What to produce ->
All lines holding the word "pose" are to be copied from the records beneath.

Items from a data source:
* * * * * * * * *

(* ===== verification/Pool.v ===== *)
(** * The buffer pool

    [src/shaper/bufpool.rs]: the free buffers a thread keeps for the frames of
    the shaper. A buffer is a capacity, as it is always empty when it is free;
    the capacity a fresh allocation gets is an argument. *)

From S2P Require Import Prelude.

Definition MAX_FREE : Z := 64.
Definition MAX_BUFFER : Z := 4 * 1024 * 1024.
Definition MAX_BYTES : Z := 16 * 1024 * 1024.

Record Free : Type := mkFree { bufs : list Z; free_bytes : Z }.

Definition Free_new : Free := mkFree [] 0.

(** The loop of [take]: the index of the best buffer among the first [i] and
    those of [rest]. *)
Fixpoint best_fit (all rest : list Z) (i : nat) (min_capacity : Z) (best : option nat) : option nat :=
  match rest with
  | [] => best
  | cap :: rest =>
      let best :=
        if cap <? min_capacity then best
        else match best with
             | None => Some i
             | Some b => match all !! b with Some c => if cap <? c then Some i else best | None => best end
             end in
      best_fit all rest (S i) min_capacity best
  end.

(** The capacity of the buffer, and the pool; [fresh] is what
    [Vec::with_capacity] allocates for a request. *)
Definition pool_take (fresh : Z -> Z) (min_capacity : Z) (free : Free) : Z * Free :=
  match best_fit (bufs free) (bufs free) 0 min_capacity None with
  | Some idx =>
      match bufs free !! idx with
      | Some cap => (cap, mkFree (swap_remove idx (bufs free)) (free_bytes free - cap))
      | None => (fresh min_capacity, free)
      end
  | None => (fresh min_capacity, free)
  end.

Definition pool_put (cap : Z) (free : Free) : Free :=
  if negb ((1024 <=? cap) && (cap <=? MAX_BUFFER)) then free
  else if (MAX_FREE <=? zlen (bufs free)) || (MAX_BYTES <? free_bytes free + cap) then free
  else mkFree (bufs free ++ [cap]) (free_bytes free + cap).

(** ** Specification *)

Definition total (l : list Z) : Z := foldr Z.add 0 l.

(** The pool is as the constants say, and [bytes] counts its buffers. *)
Record pool_wf (free : Free) : Prop := {
  pw_count : zlen (bufs free) <= MAX_FREE;
  pw_bytes : free_bytes free = total (bufs free);
  pw_limit : free_bytes free <= MAX_BYTES;
  pw_caps : Forall (fun c => 1024 <= c <= MAX_BUFFER) (bufs free)
}.

Inductive PoolOp : Type := PTake (min_capacity : Z) | PPut (cap : Z).
Definition pool_run (fresh : Z -> Z) (ops : list PoolOp) (free : Free) : Free :=
  foldl (fun free op => match op with PTake m => snd (pool_take fresh m free) | PPut c => pool_put c free end) free ops.

(** ** Lemmas *)

Lemma total_app a b : total (a ++ b) = total a + total b.
Proof. induction a as [|x a IH]; cbn; [done|]. unfold total in *. lia. Qed.

Lemma total_perm a b : a ≡ₚ b -> total a = total b.
Proof. induction 1; cbn; unfold total in *; lia. Qed.

(** The best buffer so far is big enough and no bigger than any other that is. *)
Definition best_ok (seen : list Z) (m : Z) (best : option nat) : Prop :=
  match best with
  | Some b => exists c, seen !! b = Some c /\ m <= c /\ forall d, d ∈ seen -> m <= d -> c <= d
  | None => forall d, d ∈ seen -> d < m
  end.

Lemma best_fit_ok all m rest : forall seen best,
  all = seen ++ rest -> best_ok seen m best -> best_ok all m (best_fit all rest (length seen) m best).
Proof.
  induction rest as [|cap rest IH]; intros seen best Ha Hb; cbn [best_fit].
  { rewrite app_nil_r in Ha. by subst. }
  replace (S (length seen)) with (length (seen ++ [cap])) by (rewrite length_app; cbn; lia).
  apply IH; [by rewrite <- app_assoc|]. destruct (Z.ltb_spec cap m) as [Hlt|Hge].
  - destruct best as [b|]; cbn in *.
    + destruct Hb as (c & Hc & Hm & Hmin). exists c. split; [by apply lookup_app_l_Some|]. split; [done|].
      intros d [Hd|Hd]%elem_of_app Hmd; [by apply Hmin|]. apply list_elem_of_singleton in Hd as ->. lia.
    + intros d [Hd|Hd]%elem_of_app; [by apply Hb|]. by apply list_elem_of_singleton in Hd as ->.
  - destruct best as [b|]; cbn [best_ok] in *.
    + destruct Hb as (c & Hc & Hm & Hmin). rewrite Ha, (lookup_app_l_Some _ _ _ _ Hc).
      destruct (Z.ltb_spec cap c) as [Hlc|Hgc]; cbn [best_ok].
      * exists cap. rewrite lookup_app_r, Nat.sub_diag by done. split; [done|]. split; [done|].
        intros d [Hd|Hd]%elem_of_app Hmd; [specialize (Hmin d Hd Hmd); lia|]. apply list_elem_of_singleton in Hd as ->. lia.
      * exists c. split; [by apply lookup_app_l_Some|]. split; [done|].
        intros d [Hd|Hd]%elem_of_app Hmd; [by apply Hmin|]. apply list_elem_of_singleton in Hd as ->. lia.
    + exists cap. rewrite lookup_app_r, Nat.sub_diag by done. split; [done|]. split; [done|].
      intros d [Hd|Hd]%elem_of_app Hmd; [specialize (Hb d Hd); lia|]. apply list_elem_of_singleton in Hd as ->. lia.
Qed.

Lemma pool_take_cases fresh m free :
  (exists c, c ∈ bufs free /\ m <= c /\ (forall d, d ∈ bufs free -> m <= d -> c <= d) /\
     exists free', pool_take fresh m free = (c, free') /\ bufs free ≡ₚ c :: bufs free' /\ free_bytes free' = free_bytes free - c) \/
  ((forall d, d ∈ bufs free -> d < m) /\ pool_take fresh m free = (fresh m, free)).
Proof.
  pose proof (best_fit_ok (bufs free) m (bufs free) [] None eq_refl) as H. cbn in H. unfold pool_take.
  destruct (best_fit _ _ 0 m None) as [b|] eqn:Hb; cbn [best_ok] in H.
  - left. destruct H as (c & Hc & Hm & Hmin); [by intros d []%not_elem_of_nil|]. exists c. split; [by eapply list_elem_of_lookup_2|].
    split; [done|]. split; [done|]. rewrite Hc. eexists. split; [done|]. cbn. split; [symmetry; by apply swap_remove_perm|done].
  - right. split; [|done]. apply H. by intros d []%not_elem_of_nil.
Qed.

Lemma total_nonneg l : Forall (fun c => 1024 <= c <= MAX_BUFFER) l -> 0 <= total l.
Proof. induction 1; cbn; unfold total in *; lia. Qed.

Lemma pool_take_wf fresh m free : pool_wf free -> pool_wf (snd (pool_take fresh m free)).
Proof.
  intros [Hc Hb Hl Hp]. destruct (pool_take_cases fresh m free) as [(c & Hin & Hm & _ & free' & -> & Hperm & Hbytes)|[_ ->]]; [|by split].
  pose proof (total_perm _ _ Hperm) as Ht. cbn in Ht. fold (total (bufs free')) in Ht.
  rewrite Hperm in Hp. apply Forall_cons in Hp as [Hcap Hp]. apply Permutation_length in Hperm. cbn in Hperm.
  split; cbn; [unfold zlen in *; lia|lia|lia|done].
Qed.

Lemma pool_put_wf c free : pool_wf free -> pool_wf (pool_put c free).
Proof.
  intros [Hc Hb Hl Hp]. unfold pool_put. destruct (_ && _) eqn:Hr; cbn [negb]; [|by split]. apply andb_true_iff in Hr as [H1%Z.leb_le H2%Z.leb_le].
  destruct (_ || _) eqn:Hfull; [by split|]. apply orb_false_iff in Hfull as [H3%Z.leb_gt H4%Z.ltb_ge].
  split; cbn; [zl|rewrite total_app; cbn; lia|lia|]. apply Forall_app. split; [done|]. by repeat constructor.
Qed.

(** ** Properties *)

(** C33: the pool is well formed and fits. Whatever the sequence of requests and
    returns, the pool holds at most 64 buffers of 1 KiB to 4 MiB, their sizes
    add up to its count and to at most 16 MiB; a request is given a buffer that
    is large enough, and from the pool the smallest such one, which leaves the
    pool, while the other buffers stay. *)
Theorem pool_well_formed fresh ops m :
  (forall n, n <= fresh n) ->
  let free := pool_run fresh ops Free_new in
  pool_wf free /\
  let '(cap, free') := pool_take fresh m free in
  m <= cap /\ pool_wf free' /\
  ((bufs free ≡ₚ cap :: bufs free' /\ forall d, d ∈ bufs free -> m <= d -> cap <= d) \/
   (free' = free /\ cap = fresh m /\ forall d, d ∈ bufs free -> d < m)).
Proof.
  intros Hf free.
  assert (Hw : forall ops f, pool_wf f -> pool_wf (pool_run fresh ops f)).
  { clear. induction ops as [|[n|c] ops IH]; intros f Hf; [done|..]; cbn; apply IH; [by apply pool_take_wf|by apply pool_put_wf]. }
  assert (Hfree : pool_wf free) by (apply Hw; by split). split; [done|].
  pose proof (pool_take_wf fresh m free Hfree) as Hwf.
  destruct (pool_take_cases fresh m free) as [(c & Hin & Hm & Hmin & free' & Ht & Hperm & _)|[Hnone Ht]]; rewrite Ht in *; cbn [snd] in Hwf.
  - split; [done|]. split; [done|]. by left.
  - split; [apply Hf|]. split; [done|]. by right.
Qed.

Example pool_well_formed_witness :
  let free := pool_run (fun n => n) [PPut 1048576; PPut 4096; PTake 100; PPut 512; PPut 8192] Free_new in
  pool_wf free /\
  let '(cap, free') := pool_take (fun n => n) 2048 free in
  2048 <= cap /\ pool_wf free' /\
  ((bufs free ≡ₚ cap :: bufs free' /\ forall d, d ∈ bufs free -> 2048 <= d -> cap <= d) \/
   (free' = free /\ cap = 2048 /\ forall d, d ∈ bufs free -> d < 2048)).
Proof. apply (pool_well_formed (fun n => n) [PPut 1048576; PPut 4096; PTake 100; PPut 512; PPut 8192] 2048). by intros n. Defined.

(** The tests of the source: the smallest buffer that fits is taken, one too
    large is not kept. *)
Example pool_examples :
  fst (pool_take (fun n => n) 2048 (pool_run (fun n => n) [PPut 1048576; PPut 4096] Free_new)) = 4096 /\
  pool_put (MAX_BUFFER + 1) Free_new = Free_new.
Proof. by vm_compute. Qed.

* * * * * * * * *

Result of the exercise ->
  pose proof (best_fit_ok (bufs free) m (bufs free) [] None eq_refl) as H. cbn in H. unfold pool_take.
  pose proof (total_perm _ _ Hperm) as Ht. cbn in Ht. fold (total (bufs free')) in Ht.
  pose proof (pool_take_wf fresh m free Hfree) as Hwf.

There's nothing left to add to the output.